* **Work instruction**
Below are several records. Retype exactly those lines running from the one with "(replicate (S (groups" through the one with "by rewrite reverse_nil.", end lines included, and no others.

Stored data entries
★ ★ ★ ★ ★
(** The second group takes the whole run of lower-case letters. *)
Lemma flagsGroup_all b f caps :
  Forall flagUnit f →
  compile noFlags flagsGroup (mkState b f caps) Some
  = Some (mkState (reverse f ++ b) [] (<[2 := Some f]> caps)).
Proof.
  intros Hf. unfold flagsGroup. rewrite compile_Group, compile_Repeat.
  cbn [groupsOf ahead].
  rewrite (star_oneUnit _ _ _ _ _ _ _ (compile_CharClass_oneUnit _ _ _))
    by (simpl; lia).
  rewrite greedyRun_all.
  - unfold closeGroup, consumed. cbn [ahead before captures length].
    by rewrite Nat.sub_0_r, firstn_all.
  - eapply Forall_impl; [exact Hf|]. intros c Hc. unfold flagUnit in Hc.
    unfold setHas. cbn. unfold Char.isLower in Hc. by rewrite Hc.
  - done.
Qed.

Lemma closing_slash b f caps :
  Forall flagUnit f →
  closing (mkState b ("/" :: f) caps)
  = Some (mkState (reverse f ++ "/" :: b) [] (<[2 := Some f]> caps)).
Proof.
  intros Hf. unfold closing. rewrite compile_Char_cons by done.
  rewrite char_eqb_refl. by apply flagsGroup_all.
Qed.

Lemma closing_fail b t caps :
  from_option (Char.eqb "/") false (head t) = false →
  closing (mkState b t caps) = None.
Proof.
  unfold closing. destruct t as [|c t]; [done|]. cbn [head from_option].
  intros H. rewrite compile_Char_cons by done. by rewrite H.
Qed.

Lemma suffix_flags_head (t f : list ascii) :
  Forall flagUnit f → t `suffix_of` f →
  from_option (Char.eqb "/") false (head t) = false.
Proof.
  intros Hf [k ->]. apply Forall_app in Hf as [_ Hf].
  destruct Hf as [|c t Hc _]; [done|]. simpl. by apply flagUnit_not_slash.
Qed.

Lemma suffix_cons_cases {A} (t : list A) (x : A) (l : list A) :
  t `suffix_of` x :: l → t = x :: l ∨ t `suffix_of` l.
Proof.
  intros [[|y k] Hk]; simpl in Hk; [by left|].
  right. injection Hk as -> ->. by exists k.
Qed.

(** One attempt of the expression at the opening slash of a text
    slash, pattern, slash, flags. *)
Lemma serialized_matchAt bef p f :
  Forall lineUnit p → Forall flagUnit f →
  matchAt serializedRegExp bef ("/" :: p ++ "/" :: f)
  = Some (mkState (reverse f ++ "/" :: reverse p ++ "/" :: bef) []
            [None; if decide (p = []) then None else Some p; Some f]).
Proof.
  intros Hp Hf. unfold matchAt.
  change (compile (flags serializedRegExp) (pattern serializedRegExp)
            (mkState bef ("/" :: p ++ "/" :: f)
               (replicate (S (groups serializedRegExp)) None)) Some)
    with (compile noFlags (Char "/")
            (mkState bef ("/" :: p ++ "/" :: f) [None; None; None])
            (λ y, compile noFlags (Repeat 0 (Some 1) true patternGroup) y
                    closing)).
  rewrite compile_Char_cons by done. rewrite char_eqb_refl.
  rewrite compile_Repeat. cbn [ahead Nat.add groupsOf patternGroup].
  replace (length (p ++ "/" :: f)) with (S (length p + length f))
    by (rewrite length_app; simpl; lia).
  rewrite repeatMatcher_optional.
  unfold resetCaptures at 1. cbn [foldr before ahead captures list_insert].
  change (<[1:=None]> [None; None; None])
    with (@nil (option (list ascii)) ++ [None; None; None]).
  cbn [app]. unfold patternGroup. rewrite compile_Group, compile_Repeat.
  cbn [groupsOf ahead].
  rewrite (star_oneUnit _ _ _ _ _ _ _ (compile_Dot_oneUnit _))
    by (simpl; lia).
  assert (Hfail : ∀ b t, t `suffix_of` f →
    (λ y, if length (ahead y) =? length (p ++ "/" :: f) then None
          else closing y)
      (closeGroup 1 (mkState ("/" :: bef) (p ++ "/" :: f) [None; None; None])
         (mkState b t [None; None; None])) = None).
  { intros b t Ht. cbn beta. destruct (_ =? _); [done|].
    apply closing_fail. cbn [closeGroup ahead].
    by eapply suffix_flags_head. }
  destruct (decide (p = [])) as [->|Hne].
  - rewrite greedyRun_fail.
    + cbn [app]. rewrite closing_slash by done. by rewrite reverse_nil.
    + cbn [app]. intros b t [->|Ht]%suffix_cons_cases; [|by apply Hfail].
      cbn [closeGroup ahead]. by rewrite Nat.eqb_refl.
  - erewrite greedyRun_found; [done|..].
    + eapply Forall_impl; [exact Hp|]. intros c Hc. unfold lineUnit in Hc.
      cbn. by rewrite Hc.
    + exact Hfail.
    + cbn beta. unfold closeGroup, consumed. cbn [ahead before captures].
      replace (length ("/" :: f) =? length (p ++ "/" :: f)) with false.
      2:{ symmetry. apply Nat.eqb_neq. rewrite length_app.
          destruct p; [done|]. simpl. lia. }
      replace (length (p ++ "/" :: f) - length ("/" :: f)) with (length p)
        by (rewrite length_app; lia).
      rewrite take_app_length. by rewrite closing_slash.
Qed.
★ ★ ★ ★ ★
* **Exercise solution**
               (replicate (S (groups serializedRegExp)) None)) Some)
    with (compile noFlags (Char "/")
            (mkState bef ("/" :: p ++ "/" :: f) [None; None; None])
            (λ y, compile noFlags (Repeat 0 (Some 1) true patternGroup) y
                    closing)).
  rewrite compile_Char_cons by done. rewrite char_eqb_refl.
  rewrite compile_Repeat. cbn [ahead Nat.add groupsOf patternGroup].
  replace (length (p ++ "/" :: f)) with (S (length p + length f))
    by (rewrite length_app; simpl; lia).
  rewrite repeatMatcher_optional.
  unfold resetCaptures at 1. cbn [foldr before ahead captures list_insert].
  change (<[1:=None]> [None; None; None])
    with (@nil (option (list ascii)) ++ [None; None; None]).
  cbn [app]. unfold patternGroup. rewrite compile_Group, compile_Repeat.
  cbn [groupsOf ahead].
  rewrite (star_oneUnit _ _ _ _ _ _ _ (compile_Dot_oneUnit _))
    by (simpl; lia).
  assert (Hfail : ∀ b t, t `suffix_of` f →
    (λ y, if length (ahead y) =? length (p ++ "/" :: f) then None
          else closing y)
      (closeGroup 1 (mkState ("/" :: bef) (p ++ "/" :: f) [None; None; None])
         (mkState b t [None; None; None])) = None).
  { intros b t Ht. cbn beta. destruct (_ =? _); [done|].
    apply closing_fail. cbn [closeGroup ahead].
    by eapply suffix_flags_head. }
  destruct (decide (p = [])) as [->|Hne].
  - rewrite greedyRun_fail.
    + cbn [app]. rewrite closing_slash by done. by rewrite reverse_nil.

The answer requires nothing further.